= Anna Spargo-Ryan =

Australian writer

Anna Spargo-Ryan is an Australian author, scriptwriter and editor. She has written two novels and a memoir, in addition to works of fiction and non-fiction published in Australian newspapers and literary magazines. In 2016 she was the inaugural winner of the Horne Prize for her essay The Suicide Gene.

== Early life and education ==
Anna Spargo-Ryan was born in Adelaide, South Australia, and educated at the Pembroke School, before completing her Victorian Certificate of Education at Wesley College in Melbourne.

After leaving school she worked in digital marketing and web design, while raising her two children.

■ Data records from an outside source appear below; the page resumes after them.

(** * Media upload, retrieval and deletion handlers (cmd/media.go)

    A shallow embedding of [handleUploadMedia], [handleGetMedia],
    [handleDeleteMedia] and [processImage].  The blob store ([app.media]) and
    the metadata store ([app.core]) are in-memory stores threaded through the
    handlers as an explicit world; what the outside decides for one request
    (which port call fails, which key a store hands back, what the random
    source yields) is an [Oracle] value. *)

From Stdlib Require Import ZArith Ascii String List Bool Lia.
From stdpp Require Import base option list strings gmap fin_maps.

Local Open Scope string_scope.
Local Open Scope Z_scope.
Local Open Scope list_scope.

(** ** Pieces of the Go standard library the handlers call *)

Module strings.

(** ['A' <= c && c <= 'Z'] then [c += 'a' - 'A']. *)
Definition lower (c : ascii) : ascii :=
  let n := nat_of_ascii c in
  if ((65 <=? n) && (n <=? 90))%nat then ascii_of_nat (n + 32) else c.

(** The byte loop [strings.ToLower] runs on a string of ASCII bytes. *)
Fixpoint lowerASCII (s : string) : string :=
  match s with
  | EmptyString => EmptyString
  | String c rest => String (lower c) (lowerASCII rest)
  end.

(** No byte reaches [utf8.RuneSelf] (0x80). *)
Fixpoint isASCII (s : string) : bool :=
  match s with
  | EmptyString => true
  | String c rest => (nat_of_ascii c <? 128)%nat && isASCII rest
  end.

(** [strings.ToLower]: a string of ASCII bytes goes through the byte loop;
    any other string is [strings.Map(unicode.ToLower, s)], which rests on
    the Unicode case tables: these are not modelled, [mapLower] stands for
    that call. *)
Definition ToLower (mapLower : string -> string) (s : string) : string :=
  if isASCII s then lowerASCII s else mapLower s.

Definition HasPrefix (s prefix : string) : bool := String.prefix prefix s.

Definition TrimPrefix (s prefix : string) : string :=
  if HasPrefix s prefix
  then String.substring (String.length prefix)
                        (String.length s - String.length prefix) s
  else s.

Definition HasSuffix (s suffix : string) : bool :=
  let n := String.length s in
  let m := String.length suffix in
  (m <=? n)%nat && String.eqb (String.substring (n - m) m s) suffix.

Definition TrimSuffix (s suffix : string) : string :=
  if HasSuffix s suffix
  then String.substring 0 (String.length s - String.length suffix) s
  else s.

End strings.

Module filepath.

Definition IsPathSeparator (c : ascii) : bool := Ascii.eqb c "/"%char.

(** The loop of [filepath.Ext]: walk from the last byte towards the first,
    stop at a separator, return the suffix that starts at the first dot
    met.  [seen] is the part of the path already walked over. *)
Fixpoint ext_loop (rev_path : list ascii) (seen : string) : string :=
  match rev_path with
  | [] => ""
  | c :: before =>
      if IsPathSeparator c then ""
      else if Ascii.eqb c "."%char then String c seen
      else ext_loop before (String c seen)
  end.

Definition Ext (path : string) : string :=
  ext_loop (rev (list_ascii_of_string path)) "".

End filepath.

Module strconv.

Inductive NumError := ErrSyntax | ErrRange.

Definition digit (c : ascii) : option Z :=
  let n := Z.of_nat (nat_of_ascii c) in
  if (48 <=? n) && (n <=? 57) then Some (n - 48) else None.

Fixpoint digits (s : string) (acc : Z) : option Z :=
  match s with
  | EmptyString => Some acc
  | String c rest =>
      match digit c with
      | Some d => digits rest (acc * 10 + d)
      | None => None
      end
  end.

Definition maxInt : Z := 2 ^ 63 - 1.
Definition minInt : Z := - 2 ^ 63.

(** The sign in front, if any, and what follows it. *)
Definition split_sign (s : string) : bool * string :=
  match s with
  | String c rest =>
      if Ascii.eqb c "-"%char then (true, rest)
      else if Ascii.eqb c "+"%char then (false, rest)
      else (false, s)
  | EmptyString => (false, s)
  end.

(** [strconv.Atoi] on a 64-bit platform: an optional sign and decimal
    digits; 0 with a syntax error on anything else, the nearest bound with
    a range error on overflow. *)
Definition Atoi (s : string) : Z * option NumError :=
  let '(neg, body) := split_sign s in
  match body with
  | EmptyString => (0, Some ErrSyntax)
  | _ =>
      match digits body 0 with
      | None => (0, Some ErrSyntax)
      | Some n =>
          if neg
          then (if n <=? - minInt then (- n, None) else (minInt, Some ErrRange))
          else (if n <=? maxInt then (n, None) else (maxInt, Some ErrRange))
      end
  end.


End strconv.

(** ** The imaging package *)

Module image.

Record Point := { X : Z; Y : Z }.
Record Rectangle := { Min : Point; Max : Point }.

Definition Rect (x0 y0 x1 y1 : Z) : Rectangle :=
  {| Min := {| X := x0; Y := y0 |}; Max := {| X := x1; Y := y1 |} |}.

Definition Dx (r : Rectangle) : Z := X (Max r) - X (Min r).
Definition Dy (r : Rectangle) : Z := Y (Max r) - Y (Min r).

(** A decoded picture, by its bounds (the pixels play no part here). *)
Record Image := { Bounds : Rectangle }.

End image.

Module imaging.
Import image.

Inductive Format := JPEG | PNG | GIF | TIFF | BMP.

(** The bytes of a file, by what a decoder makes of them: an encoded
    picture of some format with its bounds, or anything else. *)
Inductive Content :=
| Pixels (f : Format) (bounds : Rectangle)
| Raw (bytes : string).

(** An encoded picture of the given width and height whose bounds start at
    the origin. *)
Definition Picture (f : Format) (w h : Z) : Content := Pixels f (Rect 0 0 w h).

Inductive ResampleFilter := Lanczos | Linear | NearestNeighbor.

(** Modelled from the spec: [imaging.Decode] belongs to the imaging package,
    which is not under src/.  Decoding fails on corrupt or unsupported
    content; a decoded picture has the bounds of the encoded one, which
    need not start at the origin (a GIF frame placed inside its screen). *)
Definition Decode (src : Content) : option Image :=
  match src with
  | Pixels _ bounds => Some {| Bounds := bounds |}
  | Raw _ => None
  end.

(** [a / b] rounded to the nearest integer, halves upwards. *)
Definition round_div (a b : Z) : Z := (2 * a + b) / (2 * b).

(** Modelled from the spec: [imaging.Resize] belongs to the imaging package,
    which is not under src/.  The result has the width asked for; a height
    of 0 stands for "auto", the height that keeps the aspect ratio:
    round(width * originalHeight / originalWidth). *)
Definition Resize (img : Image) (width height : Z) (filter : ResampleFilter) : Image :=
  let srcW := Dx (Bounds img) in
  let srcH := Dy (Bounds img) in
  let dstH := if height =? 0 then round_div (width * srcH) srcW else height in
  {| Bounds := Rect 0 0 width dstH |}.

(** Modelled from the spec: [imaging.Encode] belongs to the imaging package,
    which is not under src/.  [fails] is whether the encoder reports an
    error on this call. *)
Definition Encode (fails : bool) (img : Image) (format : Format) : option Content :=
  if fails then None
  else Some (Picture format (Dx (Bounds img)) (Dy (Bounds img))).

End imaging.

(** ** Errors and responses *)

Module http.
Definition StatusOK : Z := 200.
Definition StatusBadRequest : Z := 400.
Definition StatusInternalServerError : Z := 500.
End http.

(** The failures of the ports and libraries, and the HTTP errors the handlers
    build with [echo.NewHTTPError(code, app.i18n.Ts(key, params...))]. *)
Inductive error :=
| InvalidInput
| StorageFailure
| DecodeFailure
| EncodeFailure
| PersistenceFailure
| NotFound
| RandomGenerationFailure
| HTTPError (code : Z) (key : string) (params : list (string * string)).

(** [err.Error()]. *)
Definition Error (e : error) : string :=
  match e with
  | InvalidInput => "invalid input"
  | StorageFailure => "storage failure"
  | DecodeFailure => "decode failure"
  | EncodeFailure => "encode failure"
  | PersistenceFailure => "persistence failure"
  | NotFound => "not found"
  | RandomGenerationFailure => "random generation failure"
  | HTTPError _ key _ => key
  end.

Definition UnsupportedType (ext : string) : error :=
  HTTPError http.StatusBadRequest "media.unsupportedFileType" [("type", ext)].

Definition InvalidID : error :=
  HTTPError http.StatusBadRequest "globals.messages.invalidID" [].

(** ** Records of the data model *)

Module models.

(** [models.JSON], a map from field names to values (integers here). *)
Abbreviation JSON := (gmap string Z).

Record Media := {
  ID : Z;
  Filename : string;
  Thumb : string;
  ContentType : string;
  Meta : JSON;
  Provider : string
}.

Record PageResults := {
  Results : list Media;
  Total : Z;
  Page : Z;
  PerPage : Z
}.

End models.

Module multipart.

(** An uploaded form file: its client-side name, the Content-Type header
    of its part, and its bytes. *)
Record FileHeader := {
  Filename : string;
  Header_ContentType : string;
  Body : imaging.Content
}.

End multipart.

Module paginator.
Record Set_ := { Page : Z; PerPage : Z; Offset : Z; Limit : Z }.
End paginator.

(** What a handler reads from [echo.Context]: the form file (if the request
    carries one), the [id] route parameter (empty when the route has none),
    the [query] form value and the paginator's reading of the URL. *)
Record Context := {
  FormFile : option multipart.FileHeader;
  Param_id : string;
  FormValue_query : string;
  pg : paginator.Set_
}.

(** The body of a JSON response, inside [okResp]. *)
Inductive Data :=
| OneMedia (m : models.Media)
| Listing (p : models.PageResults)
| Flag (b : bool).

(** What a handler returns: a JSON response written, or an error. *)
Inductive Response :=
| JSON (code : Z) (body : Data)
| Failed (e : error).

(** [app.constants.MediaUpload]. *)
Record App := {
  Extensions : list string;
  MediaProvider : string
}.

(** ** The world: both stores and the record of port calls *)

Record Blob := { blob_contentType : string; blob_data : imaging.Content }.

Inductive Event :=
| EvPut (key contentType : string) (data : imaging.Content) (stored : option string)
| EvDelete (key : string) (done_ : bool)
| EvGetMedia (id : Z) (fileName : string) (found : bool)
| EvInsertMedia (fileName thumbName contentType : string) (meta : models.JSON)
                (provider : string) (done_ : bool)
| EvDeleteMedia (id : Z) (fileName : option string)
| EvQueryMedia (provider query : string) (offset limit : Z) (done_ : bool).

She holds a PhD in creative writing from Deakin University, and has sold essays and articles written during the process to pay for the degree.

== Writing career ==
In 2016, Spargo-Ryan published her first novel, The Paper House, which was longlisted for the 2017 Australian Book Industry Awards' Matt Richell Award for New Writer of the Year. The novel has been described as "a layered articulation of loss and grief, perception and reality".

Spargo-Ryan's essay about Australian rules football, How to Love Football was published in Black, Inc's The Best Australian Essays 2016, after featuring in the publisher's earlier collection From the Outer: Footy Like You've Never Heard It. She also wrote the essay The Suicide Gene about her family history of mental illness, which was awarded the Horne Prize for best essay up to 3,000 words about Australian life.

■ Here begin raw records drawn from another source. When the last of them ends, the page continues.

(** Continuing the training of a CAREamist trained for 10 epochs with a
    new configuration of 100 epochs. *)
Lemma _train_only_updates_num_epochs_witness :
  let c := Samples.continued_careamist in
  let a := Samples.disk_args in
  In (ETrain c a)
     (fst (@_train _ Samples.working_library Samples.disk_signal
             (Some Samples.old_careamist)))
  /\ exists config,
       @create_configuration _ Samples.working_library Samples.disk_signal
       = Returned config
       /\ num_epochs (training_config (cfg c))
          = num_epochs (training_config config)
       /\ training_other (training_config (cfg c))
          = training_other (training_config (cfg Samples.old_careamist))
       /\ config_other (cfg c) = config_other (cfg Samples.old_careamist)
       /\ careamist_other c = careamist_other Samples.old_careamist.
Proof.
  intros c a.
  assert (Hin : In (ETrain c a)
                  (fst (@_train _ Samples.working_library Samples.disk_signal
                          (Some Samples.old_careamist)))).
  { right. left. reflexivity. }
  split; [exact Hin|].
  exact (@_train_only_updates_num_epochs _ Samples.working_library
           Samples.disk_signal Samples.old_careamist c a Hin).
Defined.

(* ================================================================== *)
(** * The axes widget *)
(* ================================================================== *)

Import axes_widget.

Lemma getitem_minus_one {A : Type} (l : list A) (x : A) :
  getitem (l ++ [x]) (-1) = Returned x.
Proof.
  unfold getitem, len. rewrite length_app.
  change (List.length [x]) with 1%nat.
  cbv zeta. change (-1 <? 0) with true. cbv iota.
  replace (-1 + Z.of_nat (List.length l + 1))
    with (Z.of_nat (List.length l)) by lia.
  replace (Z.of_nat (List.length l) <? 0) with false
    by (symmetry; apply Z.ltb_ge; lia).
  replace (Z.of_nat (List.length l + 1) <=? Z.of_nat (List.length l))
    with false by (symmetry; apply Z.leb_gt; lia).
  simpl orb. cbv iota.
  rewrite Nat2Z.id, nth_error_app2, Nat.sub_diag by lia. reflexivity.
Qed.

Lemma char_in_spec (c : ascii) (s : string) :
  char_in c s = true <-> In c (list_ascii_of_string s).
Proof.
  unfold char_in. rewrite existsb_exists. split.
  - intros (x & Hx & E). apply Ascii.eqb_eq in E. subst. exact Hx.
  - intros Hc. exists c. split; [exact Hc | apply Ascii.eqb_refl].
Qed.

Lemma str_in_spec (x : string) (l : list string) :
  str_in x l = true <-> In x l.
Proof.
  unfold str_in. rewrite existsb_exists. split.
  - intros (y & Hy & E). apply String.eqb_eq in E. subst. exact Hy.
  - intros Hx. exists x. split; [exact Hx | apply String.eqb_refl].
Qed.

Lemma no_chars_empty (s : string) : list_ascii_of_string s = [] -> s = ""%string.
Proof. destruct s; [reflexivity | discriminate]. Qed.

(** [validate] by the last character of [value]. *)
Lemma validate_eq (self : LettersValidator.t) (value : string) (pos : Z) :
  LettersValidator.validate self value pos =
  match rev (list_ascii_of_string value) with
  | [] => Returned (Intermediate, value, pos)
  | last :: _ =>
      if char_in last (LettersValidator._options self)
      then Returned (Acceptable, value, pos)
      else Returned (Invalid, value, pos)
  end.
Proof.
  unfold LettersValidator.validate, str_getitem.
  destruct (list_ascii_of_string value) as [|c l] eqn:El.
  - apply no_chars_empty in El. subst. reflexivity.
  - destruct (@exists_last _ (c :: l)) as (front & last & E); [discriminate|].
    rewrite E, rev_app_distr, getitem_minus_one. simpl rev. simpl app.
    replace (len (front ++ [last]) >? 0) with true.
    + destruct (char_in last (LettersValidator._options self)); reflexivity.
    + unfold len. rewrite length_app. simpl. symmetry.
      apply Z.gtb_lt. lia.
Qed.
Definition initializePuzzle (layerName expectedPlaintext : jsstring) : M unit :=
  let* chipsContainer := getElementById (layerName ++ js "Chips") in
  let* revealAllBtn := getElementById (layerName ++ js "RevealAll") in
  let* checkGuessBtn := getElementById (layerName ++ js "CheckGuess") in
  let* hintBtn := getElementById (layerName ++ js "Hint") in
  let* guessInput := getElementById (layerName ++ js "Guess") in
  if negb (truthy chipsContainer) then
    console_warn (js "Puzzle container not found for " ++ layerName)
  else
    let* chipCards := querySelectorAll chipsContainer chipCardClass in
    forEach chipCards (fun card _ =>
      let* encoded := getAttribute (Some card) "data-group" in
      if attributeTruthy encoded then
        let decoded := decodeGroup (attributeValue encoded) in
        let* backFace := querySelector (Some card) (js "chip-back") in
        if truthy backFace then set_textContent backFace decoded else ret tt
      else ret tt);;;
    forEach chipCards (fun card _ =>
      addEventListener (OnElement card) "click" (ChipClick card);;;
      addEventListener (OnElement card) "keydown" (ChipKeydown card));;;
    match revealAllBtn with
    | Some btn =>
        addEventListener (OnElement btn) "click" (RevealAllClick (layerName ++ js "Chips"));;;
        addEventListener OnDocument "keydown" (RevealAllKeydown (layerName ++ js "Chips"))
    | None => ret tt
    end;;;
    match checkGuessBtn with
    | Some btn =>
        addEventListener (OnElement btn) "click" (CheckGuessClick layerName expectedPlaintext);;;
        match guessInput with
        | Some input =>
            addEventListener (OnElement input) "keypress"
              (GuessKeypress layerName expectedPlaintext)
        | None => ret tt
        end
    | None => ret tt
    end;;;
    match hintBtn with
    | Some btn => addEventListener (OnElement btn) "click" (HintClick layerName)
    | None => ret tt
    end;;;
    match guessInput with
    | Some input => addEventListener (OnElement input) "input" (GuessInput layerName)
    | None => ret tt
    end.

(** [isTextInputFocused]: the focused element is an input or a text area. *)
Definition isTextInputFocused : M bool :=
  fun p => match activeElement p with
           | Some n =>
               match elements p !! n with
               | Some e => Normal (bool_decide (elTagName e = js "INPUT")
                                   || bool_decide (elTagName e = js "TEXTAREA"), p)
               | None => Throw
               end
           | None => Normal (false, p)
           end.

(** The body of each registered listener, run on an event whose [key] is
    given (the click and input listeners do not read it; [preventDefault]
    leaves the page as modelled here alone). *)
Definition runListener (l : Listener) (key : jsstring) : M unit :=
  match l with
  | ChipClick card => toggleChip (Some card)
  | ChipKeydown card =>
      if bool_decide (key = js " ") || bool_decide (key = js "Enter")
      then toggleChip (Some card) else ret tt
  | RevealAllClick containerId => revealAllChips containerId
  | RevealAllKeydown containerId =>
      if bool_decide (key = js "r") || bool_decide (key = js "R") then
        let* focused := isTextInputFocused in
        if negb focused then revealAllChips containerId else ret tt
      else ret tt
  | CheckGuessClick layerName expectedPlaintext => checkGuess layerName expectedPlaintext
  | GuessKeypress layerName expectedPlaintext =>
      if bool_decide (key = js "Enter") then checkGuess layerName expectedPlaintext
      else ret tt
  | HintClick layerName => showHint layerName
  | GuessInput layerName =>
      let* feedbackArea := getElementById (layerName ++ js "Feedback") in
      if truthy feedbackArea then
        set_className feedbackArea feedbackHidden;;;
        set_textContent feedbackArea []
      else ret tt
  end.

The following year she published her second novel, The Gulf, written in just three months. The novel is described as "a coming-of-age story dealing with themes of domestic violence, substance abuse, financial hardship; with Spargo-Ryan tempering the harshness with humour and a relatable narrator".

In 2022 Spargo-Ryan published her anticipated memoir A Kind of Magic about her personal experiences with mental illness, and the intricacies of the human brain. It was shortlisted for the Nonfiction Book Award at the 2023 Queensland Literary Awards.

==Bibliography==
- 2016 – The Paper House (ISBN 978-1743535202)
- 2017 – The Gulf (ISBN 978-1743537176)
- 2022 – A Kind of Magic (ISBN 978-1761150739)

== Personal life ==
Anna Spargo-Ryan lives in Melbourne with her two children. Her mother Kate Spargo is currently serving on the board of the Geelong Football Club. Spargo-Ryan remains an ardent advocate for cake stalls at election voting sites in her spare time.